A irmã Cleria Ferreira que acolheu a proposta de ser a moderadora junto à irmã Maria, também teve o mesmo cuidado na preparação do cenáculo onde nos encontrávamos para os momentos de reflexão e oração comunitária. Vale dizer que, todos os dias, sempre nos reuníamos para celebrar e partilhar as reflexões.
Com o tema: Travessia de Esperança e o Legado de São Francisco para hoje, no primeiro dia refletimos sobre o Ano Jubilar Franciscano: um legado que continua a gerar vida. O ano de 2026 marca um momento profundamente significativo para toda a Igreja, mas principalmente para a grande Família Franciscana: é a celebração do oitavo centenário do Trânsito de São Francisco de Assis. “Não celebramos apenas um acontecimento histórico, mas a permanência de um carisma que continua vivo na Igreja e no mundo”! À tarde desse dia foi a reflexão de Eclesiastes 3,1-22: debaixo do céu há um momento para tudo e tempo certo para cada coisa. O importante é saber discernir os momentos e viver sempre bem o momento presente.

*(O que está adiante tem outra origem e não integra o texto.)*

(** * Inputs of the further examples *)

(** A platform on which the governor cannot be written. *)
Definition governor_fails : Env :=
  {| time_time := "1700000010.75";
     clock := 1700000010.75;
     brightness_command_ok := true;
     governor_command_ok := false;
     power_plan_command_ok := true;
     frequency_command_ok := true;
     default_route := None;
     tc_add_ok := true;
     tc_del_ok := true;
     matching_processes := fun _ => Return [];
     restored_processes := fun l => Return (length l) |}.

(** A network actuator whose interface already carries a limit. *)
Definition network_limited : NetworkOptimizer.t :=
  {| NetworkOptimizer.is_enabled := true;
     NetworkOptimizer.previous_states := ∅;
     NetworkOptimizer.platform := "linux";
     NetworkOptimizer.active_limits := <["eth0" := 50%Q]> ∅ |}.

(** The network action of the away rules, the application action of the
    classifier and the action of the performance rules. *)
Definition test_network_limit : OptimizationAction :=
  act "network_limit" 0.6 "network" 15.0 0.2 0.8.

Definition test_app_throttle : OptimizationAction :=
  act "app_throttle" 0.6 "target_app" 12.0 0.5 0.8.

Definition test_background : OptimizationAction :=
  act "background_limit" 0.5 "system" 8.0 0.1 0.7.

(** An action of a kind that the routing table does not list. *)
Definition test_unrouted : OptimizationAction :=
  act "gpu_throttle" 0.5 "gpu" 5.0 0.2 0.8.

(** An application that lowers its quality on request, registered under
    the target of the classifier's action. *)
Definition player_callback (action : OptimizationAction)
  : Except ActionResult :=
  Return {| action_id := "video_quality";
            success := true;
            error_message := None;
            previous_value := Some (VStr "1080p");
            new_value := Some (VStr "720p");
            result_estimated_savings := 0%Q;
            actual_impact := 0%Q |}.

Definition application_registered : ApplicationOptimizer.t :=
  ApplicationOptimizer.register_app_optimizer application_fresh "target_app"
    player_callback.

(** * Vocabulary of the further properties *)

(** Whether the commands behind a CPU throttle, or its revert, succeed on
    the platform of the actuator. *)
Definition cpu_commands_ok (env : Env) (self : CPUOptimizer.t) : bool :=
  if String.eqb (CPUOptimizer.platform self) "linux"
  then governor_command_ok env && frequency_command_ok env
  else if String.eqb (CPUOptimizer.platform self) "windows"
  then power_plan_command_ok env && frequency_command_ok env
  else true.


(** The brightness, and every brightness remembered for a revert, lies
    between 10 and 100. *)
Definition display_sane (self : DisplayOptimizer.t) : Prop :=
  (10 <= DisplayOptimizer.current_brightness self <= 100)
  /\ forall (id : string) (st : DisplayOptimizer.state),
       DisplayOptimizer.previous_states self !! id = Some st ->
       10 <= DisplayOptimizer.value st <= 100.

(** The executor refuses the action before any actuator sees it: its
    kind is not in the routing table, or its actuator is missing or
    disabled. *)
Definition refused (self : OptimizationActuator.t) (a : OptimizationAction)
  : bool :=
  match Py.get OptimizationActuator.optimizer_map (action_type a) with
  | None => true
  | Some name =>
      match OptimizationActuator.optimizers self !! name with
      | None => true
      | Some o => negb (@enabled _ (optimizer_class o) (optimizer_self o))
      end
  end.

(** Every active record holds a successful result and is kept under the
    id of that result. *)
Definition well_keyed (self : OptimizationActuator.t) : Prop :=
  forall (id : string) (info : OptimizationActuator.active),
    OptimizationActuator.active_actions self !! id = Some info ->
    action_id (OptimizationActuator.result info) = id
    /\ success (OptimizationActuator.result info) = true.

(** The [revert_optimization] of the class of the actuator returns a
    result in every state, on every platform: it has no path that raises. *)
Definition revert_returns (o : Optimizer) : Prop :=
  forall (env : Env) (s : optimizer_state o) (id : string),
    exists (s' : optimizer_state o) (r : ActionResult),
      @revert_optimization _ (optimizer_class o) env s id = (s', Return r).

Definition reverts_return (self : OptimizationActuator.t) : Prop :=
  forall (name : string) (o : Optimizer),
    OptimizationActuator.optimizers self !! name = Some o -> revert_returns o.

(** What a list of reverts, each with its result, leaves of an active
    map: the ids whose revert reported success are gone. *)
Definition reverted {A} (m : gmap string A)
    (outcomes : list (string * ActionResult)) : gmap string A :=
  fold_left (fun m p => if success (snd p) then delete (fst p) m else m)
    outcomes m.

(** The kinds with their targets, and the ranges of the fields, of the
    actions that the classifier tier and the rule tier build. *)
Definition tier_slots : list (string * string) :=
  [ ("brightness_adjust", "display");
    ("cpu_throttle", "system");
    ("network_limit", "network");
    ("app_throttle", "target_app");
    ("background_limit", "system") ].

Definition tier_action (a : OptimizationAction) : Prop :=
  In (slot a) tier_slots
  /\ (0.3 <= intensity a <= 0.9)%Q
  /\ (0.1 <= performance_impact a <= 0.6)%Q
  /\ (5 <= estimated_savings a <= 30)%Q.

(** The hour is one of the night, or the machine is in use: the
    conditions under which [analyze_context] does not answer "away". *)
Definition not_away (current_hour : Z) (metrics : SystemMetrics) : Prop :=
  current_hour <= 6 \/ 23 <= current_hour
  \/ (10 <= cpu_percent metrics)%Q \/ (5 <= target_app_cpu metrics)%Q.

(** The number that [_context_to_numeric] gives to a battery level. *)
Definition battery_rank (level : string) : Z :=
  default 2 (Py.get Training.battery_map level).

(** The records of the experience buffer that hold at least one action. *)
Definition with_actions
    (records : list BatteryOptimizationAgent.decision_record)
  : list BatteryOptimizationAgent.decision_record :=
  List.filter
    (fun record =>
       match BatteryOptimizationAgent.actions record with
       | [] => false
       | _ :: _ => true
       end)
    records.

(** The controller has the default configuration and is in the given
    mode. *)
Definition in_mode (mode : string) (self : AgentController.t) : Prop :=
  AgentController.configuration self = AgentController.default_config
  /\ AgentController.optimization_mode (AgentController.agent_state self)
     = mode.

(** A controller object right after [__init__] and [start], its core in
    the given state. *)
Definition controller_around (core : AgentController.t) : Controller.t :=
  {| Controller.core := core;
     Controller.running := true;
     Controller.action_outcomes := ∅;
     Controller.performance_history := [];
     Controller.user_feedback_history := [] |}.

(** What a decision in the afternoon reads, every command succeeding. *)
Definition afternoon : Controller.readings :=
  {| Controller.decision_time := 1700000000.25;
     Controller.performance_time := 1700000000.5;
     Controller.current_hour := 14;
     Controller.answers := fun _ => all_ok |}.

(** A refit that leaves a classifier answering class 1. *)
Definition refit_light : Training.refitting :=
  fun _ _ _ => fun _ => Return (1, 0.9%Q).

(** The three modes of the default configuration. *)
Definition conservative : AgentController.mode_config :=
  {| AgentController.max_intensity := 0.3;
     AgentController.min_confidence := 0.8 |}.

Definition balanced : AgentController.mode_config :=
  {| AgentController.max_intensity := 0.6;
     AgentController.min_confidence := 0.7 |}.

Definition aggressive : AgentController.mode_config :=
  {| AgentController.max_intensity := 0.9;
     AgentController.min_confidence := 0.6 |}.

(** The decision left the controller alone but for the agent, which
    recorded it. *)
Definition only_recorded (world : Controller.readings) (self : Controller.t)
    (metrics : SystemMetrics) (after : Controller.t) : Prop :=
  after
  = Controller.set_core self
      (Controller.set_agent (Controller.core self)
         (fst (BatteryOptimizationAgent.decide_optimization
                 (Controller.decision_time world)
                 (Controller.current_hour world)
                 (AgentController.agent (Controller.core self)) metrics))).

(** The condition of [_update_model] and [provide_feedback] under which
    the classifier is fitted again. *)
Definition retrains (outcomes : nat)
    (buffer : list BatteryOptimizationAgent.decision_record) : bool :=
  (10 <? outcomes)%nat && negb (length buffer <? 50)%nat
  && (20 <? length (with_actions buffer))%nat.

(** * Properties *)

(** Case analysis on the test of a conditional of the goal. *)
Ltac case_if :=
  match goal with
  | |- context [if ?b then _ else _] => destruct b eqn:?
  end.

(** Evaluation of the right-hand side of an equation. *)
Ltac evaluate H :=
  match type of H with
  | _ = ?rhs =>
      let v := eval vm_compute in rhs in
      let E := fresh in
      assert (E : rhs = v) by (vm_compute; reflexivity);
      rewrite E in H; clear E
  end.
(** * A polyphonic MIDI synthesizer: voices, envelopes and the voice pool

    Shallow embedding of [midi_poly_synth.py] and [mpk_only_synth.py].

    Modelling conventions.
    - Python floats and NumPy float arrays are read as real numbers ([R]) and
      lists of reals: rounding, overflow and NaN are idealised away, every
      operation is the exact one the source writes.
    - Python ints (MIDI note numbers, velocities, the sample rate) are [Z];
      a block length ([frames]) is a [nat], as the audio sink only hands out
      non-negative frame counts.
    - A dict is an association list in insertion order, with the operations of
      a Python dict ([in], [del], item assignment, iteration).
    - A method that may raise returns a [result] next to the object state it
      leaves behind, so that a mutation made before a fault stays visible. *)

From Stdlib Require Import ZArith List Bool Reals Lia Lra.
Import ListNotations.

Set Implicit Arguments.

(** ** Python runtime pieces *)

Module Py.

(** The exception classes the modelled statements can raise.  All but
    [KeyboardInterrupt] derive from [Exception]. *)
Inductive exn : Type :=
| ZeroDivisionError
| ValueError
| KeyError
| IndexError
| KeyboardInterrupt.
(** * r3f showcase viewer: camera tween, markers, asset loader, device probe

    Shallow embedding of the three variants of the viewer:
    - [AppJsx]   : src/src/App.jsx
    - [Part000]  : src/unnamed/part_000 (the mobile-optimised variant)
    - [Part001]  : src/unnamed/part_001 (the cube variant)

    JavaScript numbers are IEEE 754 binary64 values, so they are modelled
    by Rocq's primitive floats: [+], [*], [/] and [sqrt] round exactly as
    the engine does.  [Math.cos] and [Math.pow] are implementation-defined
    approximations in ECMAScript; the definitions that call them take them
    as parameters. *)

From Stdlib Require Import Floats List Bool String Arith Lia.
Import ListNotations.

#[local] Set Warnings "-inexact-float".
#[local] Open Scope float_scope.

(** ** JavaScript number primitives used by the sources *)
Module JS.

Definition number := float.

(** [ToBoolean] on a number: [0], [-0] and [NaN] are falsy. *)
Definition ToBoolean (x : number) : bool :=
  negb (is_nan x || is_zero x).

(** [x || d] on numbers. *)
Definition or_else (x d : number) : number :=
  if ToBoolean x then x else d.

Definition is_pos_zero (x : number) : bool :=
  match classify x with PZero => true | _ => false end.

Definition is_neg_zero (x : number) : bool :=
  match classify x with NZero => true | _ => false end.
Lemma capture_state_grows : forall req status body resp,
  keeps only_grows (capture_state req status body resp).
Proof.
  intros req status body resp w o w' H.
  assert (N : never_blanks w w').
  { revert w o w' H.
    change (keeps never_blanks (capture_state req status body resp)).
    unfold capture_state, capture_login, capture_refresh, capture_created,
      refresh_cookie_of, rotate_cookie.
    never_blanks_steps. }
  destruct N as (L & _ & _ & _ & _ & I). split; [| exact I].
  exists []. now rewrite app_nil_r.
Qed.

Lemma run_test_grows : forall endpoint tc,
  keeps only_grows (run_test BASE_URL http endpoint tc).
Proof.
  intros endpoint tc. unfold run_test.
  destruct (skip_reason (tc_id tc)); [apply (keeps_ret only_grows_refl) |].
  apply (keeps_bind only_grows_trans); [apply preconditions_grows | intros _].
  apply (keeps_bind only_grows_trans); [apply warm_up_grows | intros _].
  apply (keeps_bind only_grows_trans); [apply primary_call_grows |].
  intros [[[status body] resp] err].
  destruct (truthy_str err); [apply (keeps_ret only_grows_refl) |].
  apply (keeps_bind only_grows_trans); [apply capture_state_grows | intros _].
  apply (keeps_ret only_grows_refl).
Qed.

Lemma run_cases_grows : forall endpoint tcs acc,
  keeps only_grows (run_cases BASE_URL http endpoint tcs acc).
Proof.
  intros endpoint tcs. induction tcs as [| tc tcs IH]; intros acc;
    cbn [run_cases]; [apply (keeps_ret only_grows_refl) |].
  apply (keeps_bind only_grows_trans); [apply run_test_grows |].
  intros r. apply IH.
Qed.

Lemma run_endpoints_grows : forall endpoints acc,
  keeps only_grows (run_endpoints BASE_URL http endpoints acc).
Proof.
  intros endpoints. induction endpoints as [| ep eps IH]; intros acc;
    cbn [run_endpoints]; [apply (keeps_ret only_grows_refl) |].
  apply (keeps_bind only_grows_trans); [apply run_cases_grows |].
  intros acc'. apply IH.
Qed.

End WholeRun.

(** X18. The run never forgets a created user: over a whole run of a
    plan, also one that ends in an exception, the list of created user
    ids only grows at its end, by truthy ids, so that the last created
    id is always the most recent one; the same holds for each case. *)
Theorem created_ids_only_grow :
  forall (BASE_URL : string) (http : list HttpCall -> HttpCall -> http_outcome),
    (forall endpoints w o w',
       run_plan BASE_URL http endpoints w = (o, w') -> only_grows w w')
    /\ (forall endpoint tc w o w',
          run_test BASE_URL http endpoint tc w = (o, w') -> only_grows w w').
Proof.
  intros BASE_URL http. split.
  - intros endpoints. apply run_endpoints_grows.
  - intros endpoint tc. apply run_test_grows.
Qed.

Lemma result_of_status : forall endpoint tc r,
  result_of endpoint tc r ->
  r_status r = "pass" \/ r_status r = "fail" \/ r_status r = "skip".
Proof.
  intros endpoint tc r [reason H | err H T | status body resp H].
  - right; right; reflexivity.
  - right; left; reflexivity.
  - unfold score.
    destruct (all_passed (run_assertions tc status body resp));
      [left | right; left]; reflexivity.
Qed.

Lemma count_status_snoc : forall status rs r,
  count_status status (rs ++ [r])
  = count_status status rs + (if String.eqb (r_status r) status then 1 else 0).
Proof.
  intros status rs r. unfold count_status.
  rewrite List.filter_app, List.length_app. cbn [List.filter].
  destruct (String.eqb (r_status r) status); cbn [List.length]; lia.
Qed.

Lemma count_summary : forall rs r,
  r_status r = "pass" \/ r_status r = "fail" \/ r_status r = "skip" ->
  count (summary_of rs) r = summary_of (rs ++ [r]).
Proof.
  intros rs r H. unfold count, summary_of.
  cbn [total passed failed skipped].
  rewrite !count_status_snoc, List.length_app. cbn [List.length].
  destruct H as [-> | [-> | ->]]; cbn [String.eqb Ascii.eqb Bool.eqb];
    f_equal; lia.
Qed.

O segundo dia nos proporcionou uma meditação profunda do significado da morte para São Francisco. Para ele, é uma realidade natural, pois faz parte da própria vida, tanto que ao sentir a proximidade da morte ele compôs a última estrofe do Cântico das Criaturas, chamando-a de Irmã Morte, porque a entendeu como um processo natural da vida, com as finitudes que lhe são próprias – idade, doenças... À tarde continuamos aprofundando o Testamento de São Francisco. Pelas 16 horas chegou o Frei João Francisco, mestre dos noviços franciscanos, e todas as irmãs que desejaram, puderam buscar o sacramento da reconciliação. Logo após, participamos da celebração eucarística com uma apropriada reflexão sobre perdão e paz.
Na manhã do último dia do retiro, ao chegar ao salão fomos sendo envolvidas por uma música suave e convidativa à oração e meditação. Com isto, entramos no tema do dia: Espiritualidade Ecológica e Cuidada da CASA COMUM. Foi tocante entender a Espiritualidade Ecológica como uma intensa experiência de relação com Deus, de onde provém a motivação interior, espiritual, que transforma a vida e orienta todo o agir humano.
Emocionante foi a oração da tarde, com a celebração do Trânsito de São Francisco de Assis, que nos ajudou a entender e acolher a ideia de que a morte corporal faz parte do processo do nosso viver.
Chegamos ao final do retiro com muita alegria e satisfação. Desde o inicio fomos chamadas “Irmãs Lamparinas”! A unção da Divina Ruah com que transmitia os conteúdos, irmã Maria conseguiu manter nossas lamparinas acesas durante todo o retiro. A ela, nossa terna gratidão! Nosso agradecimento grande às irmãs da casa, pela atenção e carinho em todos os momentos; à enfermeira, técnicas e cuidadoras, pela atenção e carinho no transporte, refeições e em todo tempo; às profissionais da lavação, limpeza e cozinha, pela dedicação! “E Deus viu que tudo era muito bom”! por isso, nosso maior agradecimento a Ele, por essa grande benção!